Since this is – God help us – a kid’s movie, there is a kid protagonist, a young man named … urk … Dodger. We’re never given a backstory or home scene with Dodger, so who knows? He hangs around Newley’s shop, and has eyes for the moll in a bizarre 80s gang who reaaaalllllly hate him. His crush’s name is Tangerine (urk), and she’s the girlfriend of the gang’s leader, Juice.

garbage-pail-kids-movie-3Tangerine makes her dough by selling clothes she makes at clubs (sometimes literally off her back). The Kids have been making clothes for Dodger, which Tangerine finds will sell very well, and so she begins leading Dodger around by his pubescent dick until she gets enough clothes to have a fashion show, which, of course, the Kids cannot attend, as they are too ugly. Dodger eventually learns a lesson, that all women are evil. No, I mean, that some people are ugly on the inside, and that is what matters. Os something. Jesus.

I managed to make it through because I had an ace up my sleeve: I knew that Tom Parker, an actor I work with every weekend at a murder mystery dinner theater, had a line in this. I held on to that, and waited for that moment, that one shining moment. It was toward the end. It is, in fact, the first thing in this clip:

Oh, yeah, they do sort of find out what happened to the Kids’ friends: they were apparently crushed to death in a garbage truck.

Did I mention this was a kid’s movie?

Paul? Alan? Dave and I took a bullet for you. You owe us, amigos.

Dave was so pissed off after this he carried through on his threat to show Batman and Robin.
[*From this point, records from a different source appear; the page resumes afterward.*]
Inductive value : Type :=
| VUndefined
| VNull
| VBoolean (b : bool)
| VNumber (n : float)
| VBigInt (z : Z)
| VString (s : jsstring)
| VSymbol (description : option jsstring)
  (** An error as the [Error] constructors make it: [instanceof Error]
      holds and its [message] is a data property holding a string. *)
| VError (message : jsstring) (stringified : option jsstring)
  (** An object, not an [Error], all of whose properties are data
      properties: whether it is callable, the properties reachable
      through it (own or inherited), and what converting it to a string
      gives, [None] when it has no [toString] or [valueOf] to be
      converted with, which is a [TypeError]. *)
| VObject (callable : bool) (properties : list (jsstring * value))
          (stringified : option jsstring)
  (** Any other object (one with accessors, a proxy, an instance of
      [Error] whose [message] was replaced, an object whose [toString]
      throws, ...), known by what it gives when asked what can be asked
      here: whether it is callable, [instanceof Error], ["message" in],
      the reading of [.message], the conversion to a string. *)
| VExotic (callable : bool)
          (is_Error : answer value bool)
          (has_message : answer value bool)
          (message : answer value value)
          (stringified : answer value jsstring).

(** How a call ends: normally with a result, or by throwing a value. *)
Inductive completion (A : Type) : Type :=
| Normal (a : A)
| Throw (e : value).

Arguments Normal {A} a.
Arguments Throw {A} e.

(** [new Error(message)] *)
Definition new_Error (message : jsstring) : value :=
  VError message (Some (lit "Error: " ++ message)).
(** * The button engine of libmcu (modules/button/src/button.c)

    A shallow embedding of the sampling, debouncing and click-counting
    state machine, followed by the properties of its specification.

    Conventions.
    - A C unsigned integer of [w] bits is a [Z] in [0, 2^w); every
      operation that can leave that range is wrapped explicitly.
    - A computation whose C behaviour is undefined (division by zero, a
      shift by at least the width of the operand, a call through a null
      function pointer) yields [None]; everything else yields [Some].
    - Pointers to functions and to user contexts are addresses ([Z], with
      [0] for NULL); a nullable [struct button *] is an [option button].
    - Calls that leave the module (the level reader and the event
      callback) are recorded in a trace and act on an abstract host
      state. *)

From stdpp Require Import base option list.
From Stdlib Require Import ZArith Lia Bool.

Local Open Scope Z_scope.

(** ** Machine arithmetic *)

Module Word.

Definition wrap (w x : Z) : Z := x mod 2 ^ w.

Definition wrap8 : Z -> Z := wrap 8.
Definition wrap16 : Z -> Z := wrap 16.
Definition wrap32 : Z -> Z := wrap 32.

(** [a - b] on [uint32_t]. *)
Definition sub32 (a b : Z) : Z := wrap32 (a - b).

(** [a << n] on [uint32_t], [n] of type [int]: undefined unless
    [0 <= n < 32]. *)
Definition shl32 (a n : Z) : option Z :=
  if (0 <=? n) && (n <? 32) then Some (wrap32 (Z.shiftl a n)) else None.

(** [a / b] on unsigned operands: undefined when [b] is zero. *)
Definition udiv (a b : Z) : option Z :=
  if b =? 0 then None else Some (a / b).
Lemma b64_bytes_chars (data : list Byte.byte) : b64_bytes (b64_chars data) = Some data.
Proof.
  induction data as [|a|a b|a b c rest IH] using list_ind3; [done| | |].
  - cbn [b64_chars]. cbn zeta. pose proof (byte_value_bounds a) as Ha.
    set (x := byte_value a) in *.
    assert (byte_of_value x = Some a) as Hbx by apply byte_of_byte_value.
    destruct (sextets_in_range x 0 0) as (H1 & _ & _ & _ & H2 & _); [lia..|].
    cbn [b64_bytes].
    rewrite (proj1 (b64_char_spec _ H1)), (proj1 (b64_char_spec _ H2)).
    cbn [mbind option_bind].
    replace (x `div` 4 * 4 + (x `mod` 4 * 16) `div` 16) with x
      by (Z.to_euclidean_division_equations; lia).
    rewrite Hbx. cbn [mbind option_bind].
    by rewrite !decide_True.
  - cbn [b64_chars]. cbn zeta.
    pose proof (byte_value_bounds a) as Ha. pose proof (byte_value_bounds b) as Hb.
    set (x := byte_value a) in *. set (y := byte_value b) in *.
    assert (byte_of_value x = Some a) as Hbx by apply byte_of_byte_value.
    assert (byte_of_value y = Some b) as Hby by apply byte_of_byte_value.
    destruct (sextets_in_range x y 0) as (H1 & H2 & _ & _ & _ & H3); [lia..|].
    cbn [b64_bytes].
    rewrite (proj1 (b64_char_spec _ H1)), (proj1 (b64_char_spec _ H2)).
    cbn [mbind option_bind].
    replace (x `div` 4 * 4 + (x `mod` 4 * 16 + y `div` 16) `div` 16) with x
      by (Z.to_euclidean_division_equations; lia).
    rewrite Hbx. cbn [mbind option_bind].
    rewrite decide_True by done.
    rewrite decide_False by apply (b64_char_spec _ H3).
    rewrite (proj1 (b64_char_spec _ H3)). cbn [mbind option_bind].
    replace ((x `mod` 4 * 16 + y `div` 16) `mod` 16 * 16 + (y `mod` 16 * 4) `div` 4) with y
      by (Z.to_euclidean_division_equations; lia).
    by rewrite Hby.
  - cbn [b64_chars]. cbn zeta.
    pose proof (byte_value_bounds a) as Ha. pose proof (byte_value_bounds b) as Hb.
    pose proof (byte_value_bounds c) as Hc.
    set (x := byte_value a) in *. set (y := byte_value b) in *.
    set (z := byte_value c) in *.
    assert (byte_of_value x = Some a) as Hbx by apply byte_of_byte_value.
    assert (byte_of_value y = Some b) as Hby by apply byte_of_byte_value.
    assert (byte_of_value z = Some c) as Hbz by apply byte_of_byte_value.
    destruct (sextets_in_range x y z) as (H1 & H2 & H3 & H4 & _); [lia..|].
    destruct (sextets_back x y z) as (Hx & Hy & Hz); [lia..|].
    cbn [b64_bytes].
    rewrite (proj1 (b64_char_spec _ H1)), (proj1 (b64_char_spec _ H2)).
    cbn [mbind option_bind]. rewrite Hx, Hbx.
    cbn [mbind option_bind].
    rewrite decide_False by apply (b64_char_spec _ H4).
    rewrite (proj1 (b64_char_spec _ H3)), (proj1 (b64_char_spec _ H4)).
    cbn [mbind option_bind]. rewrite Hy, Hz, Hby. cbn [mbind option_bind].
    rewrite Hbz. cbn [mbind option_bind]. by rewrite IH.
Qed.

(** X18: for a file that exists, the function returns a text that decodes
    back to the bytes of the file; for a path that is no file it returns
    nothing. *)
Theorem get_base64_of_bin_file_round_trip (files : gmap string (list Byte.byte))
    (bin_file : string) :
  match files !! bin_file with
  | Some data =>
      ∃ text, get_base64_of_bin_file files bin_file = Some text ∧
              b64decode text = Some data
  | None => get_base64_of_bin_file files bin_file = None
  end.
Proof.
  unfold get_base64_of_bin_file. destruct (files !! bin_file) as [data|]; [|done].
  eexists. split; [done|]. unfold b64decode, b64encode.
  rewrite list_ascii_of_string_of_list_ascii. apply b64_bytes_chars.
Qed.

Lemma length_b64_chars (data : list Byte.byte) :
  length (b64_chars data) = (4 * ((length data + 2) `div` 3))%nat.
Proof.
  induction data as [|a|a b|a b c rest IH] using list_ind3; [done..|].
  cbn [b64_chars length]. cbn zeta. cbn [length]. rewrite IH.
  replace (S (S (S (length rest))) + 2)%nat with (length rest + 2 + 1 * 3)%nat by lia.
  rewrite Nat.div_add by done. lia.
Qed.

Lemma length_string_of_list_ascii (l : list ascii) :
  String.length (string_of_list_ascii l) = length l.
Proof. induction l as [|c l IH]; [done|]. cbn. by rewrite IH. Qed.

(** X19: the encoded text has four characters for every group of three
    bytes, the last group counted when incomplete. *)
Theorem b64encode_length (data : list Byte.byte) :
  String.length (b64encode data) = (4 * ((length data + 2) `div` 3))%nat.
Proof. unfold b64encode. by rewrite length_string_of_list_ascii, length_b64_chars. Qed.

Lemma b64_chars_alphabet (data : list Byte.byte) :
  Forall (λ c, (c ∈ b64_alphabet ∨ c = b64_pad) ∧ c ≠ quotechar) (b64_chars data).
Proof.
  assert (∀ v, 0 ≤ v < 64 →
            (b64_char v ∈ b64_alphabet ∨ b64_char v = b64_pad) ∧ b64_char v ≠ quotechar)
    as Hchar.
  { intros v Hv. destruct (b64_char_spec v Hv) as (_ & _ & ? & ?). by split; [left|]. }
  assert ((b64_pad ∈ b64_alphabet ∨ b64_pad = b64_pad) ∧ b64_pad ≠ quotechar) as Hpad
    by (by split; [right|]).
  induction data as [|a|a b|a b c rest IH] using list_ind3; [constructor| | |].
  - pose proof (byte_value_bounds a) as Ha.
    destruct (sextets_in_range (byte_value a) 0 0) as (H1 & _ & _ & _ & H2 & _); [lia..|].
    cbn [b64_chars]. cbn zeta. repeat (constructor; [by auto|]). constructor.
  - pose proof (byte_value_bounds a) as Ha. pose proof (byte_value_bounds b) as Hb.
    destruct (sextets_in_range (byte_value a) (byte_value b) 0)
      as (H1 & H2 & _ & _ & _ & H3); [lia..|].
    cbn [b64_chars]. cbn zeta. repeat (constructor; [by auto|]). constructor.
  - pose proof (byte_value_bounds a) as Ha. pose proof (byte_value_bounds b) as Hb.
    pose proof (byte_value_bounds c) as Hc.
    destruct (sextets_in_range (byte_value a) (byte_value b) (byte_value c))
      as (H1 & H2 & H3 & H4 & _); [lia..|].
    cbn [b64_chars]. cbn zeta. repeat (constructor; [by auto|]). done.
Qed.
Sweet Christmas, it was even worse than I remembered.

There are people who have already covered any ground I might:

The Original Dave has since pointed out that my attempt to avoid any further trauma by the complete avoidance of thinking about Batman and Robin would severely limit the possibility of any healing on my part (Actually, what he said was “You are the cheatingest cheater who ever cheated,” but I’m pretty sure that’s what he meant). Anyway, there are a couple of things gleaned on a personal level past the horrendous crimes exposed in those last two videos.

First, Rick stated that he knew it was bad when he first saw it, lo these many years ago, but not being a comics person, could only judge it on the level of comparative quality. Having since played the Arkham Asylum video games, he had a better grounding in the Batman mythos, and could now understand the righteous anger directed at the movie by the fanbase. How, he wondered, was Joel Schumacher allowed to still make movies, when Salman Rushdie was yet in hiding, fearful of his life? I’m lying about the Rushdie part, but you get my drift.

Second, I was kind of looking forward to that ridiculous motorcycle race segment, remembering some particularly sweet and non-realistic bits. Then i actually saw the race, and realized the moments I was anticipating were actually from one of the Charlie’s Angels movies… Full Throttle, I think… and realized that the movie had found yet another way to jam a stick into my movie watching experience.

So, is Joel Schumacher also responsible for the fact that movies are only shot in two colors these days? Teal and orange? Man, he has a lot to answer for. Almost as much as whoever it was that first asked for Batman and Robin many months ago. I don’t remember who it was. It was probably Rick.

(Rick and I have often stated that we need a cable access movie review show, but we also realize that it would always end in fistfights and screams of “No, you go to hell!!!”)

After this, battered and bruised, we limped out into the night. Later, communicating by e-mail. we commiserated that yes, for some reason, this one hurt. This one, perhaps because of all the delays and postponements, had all the pain of several normal Crapfests concentrated into one. When the high point of your evening was Ninja III…

But at least we don’t have to listen to any of Rick’s requests for another year or so.